What the exercise asks: Among the entries below, copy every line that carries the word "Hall".

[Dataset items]

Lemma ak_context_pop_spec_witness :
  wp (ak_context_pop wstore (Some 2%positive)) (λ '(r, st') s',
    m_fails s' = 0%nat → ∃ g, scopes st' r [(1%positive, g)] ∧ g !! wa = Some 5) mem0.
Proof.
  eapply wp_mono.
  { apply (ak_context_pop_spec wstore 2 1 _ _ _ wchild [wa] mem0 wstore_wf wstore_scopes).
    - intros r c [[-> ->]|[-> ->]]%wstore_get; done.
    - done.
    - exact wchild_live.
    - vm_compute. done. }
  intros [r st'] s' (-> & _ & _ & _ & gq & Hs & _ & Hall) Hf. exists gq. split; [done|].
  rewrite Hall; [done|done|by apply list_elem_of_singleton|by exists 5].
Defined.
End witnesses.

==

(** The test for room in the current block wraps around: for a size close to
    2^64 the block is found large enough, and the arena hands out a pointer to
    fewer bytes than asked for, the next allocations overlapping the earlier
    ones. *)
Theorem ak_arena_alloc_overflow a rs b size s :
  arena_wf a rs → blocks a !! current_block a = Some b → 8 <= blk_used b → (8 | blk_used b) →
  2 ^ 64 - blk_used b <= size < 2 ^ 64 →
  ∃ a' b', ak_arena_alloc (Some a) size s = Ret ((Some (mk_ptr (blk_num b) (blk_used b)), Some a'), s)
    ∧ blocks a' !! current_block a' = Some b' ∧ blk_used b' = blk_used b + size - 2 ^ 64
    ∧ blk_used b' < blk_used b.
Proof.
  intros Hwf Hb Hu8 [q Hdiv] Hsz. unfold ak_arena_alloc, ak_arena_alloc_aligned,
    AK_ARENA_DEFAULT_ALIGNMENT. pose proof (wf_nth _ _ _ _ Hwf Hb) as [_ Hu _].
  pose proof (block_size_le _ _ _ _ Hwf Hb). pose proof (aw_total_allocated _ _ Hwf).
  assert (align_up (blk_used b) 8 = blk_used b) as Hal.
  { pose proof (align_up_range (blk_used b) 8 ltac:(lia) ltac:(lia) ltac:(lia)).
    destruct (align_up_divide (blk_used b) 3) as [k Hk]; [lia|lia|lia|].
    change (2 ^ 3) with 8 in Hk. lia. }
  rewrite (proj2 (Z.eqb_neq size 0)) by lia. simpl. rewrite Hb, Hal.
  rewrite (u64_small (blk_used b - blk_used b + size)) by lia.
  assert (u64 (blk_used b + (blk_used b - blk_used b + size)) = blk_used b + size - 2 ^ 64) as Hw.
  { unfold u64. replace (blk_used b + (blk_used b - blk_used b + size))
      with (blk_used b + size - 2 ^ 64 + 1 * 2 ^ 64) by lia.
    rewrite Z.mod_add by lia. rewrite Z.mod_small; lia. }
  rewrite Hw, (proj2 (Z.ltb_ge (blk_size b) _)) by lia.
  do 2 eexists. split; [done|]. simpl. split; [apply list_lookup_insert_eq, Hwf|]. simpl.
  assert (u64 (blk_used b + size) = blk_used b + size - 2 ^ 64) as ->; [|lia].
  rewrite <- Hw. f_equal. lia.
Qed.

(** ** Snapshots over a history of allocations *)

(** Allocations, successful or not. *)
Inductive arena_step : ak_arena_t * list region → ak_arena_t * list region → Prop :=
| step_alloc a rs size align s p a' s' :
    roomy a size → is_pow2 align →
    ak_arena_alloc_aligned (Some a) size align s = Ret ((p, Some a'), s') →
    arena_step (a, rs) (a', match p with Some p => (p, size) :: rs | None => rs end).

Result for this task:
  intros [r st'] s' (-> & _ & _ & _ & gq & Hs & _ & Hall) Hf. exists gq. split; [done|].
  rewrite Hall; [done|done|by apply list_elem_of_singleton|by exists 5].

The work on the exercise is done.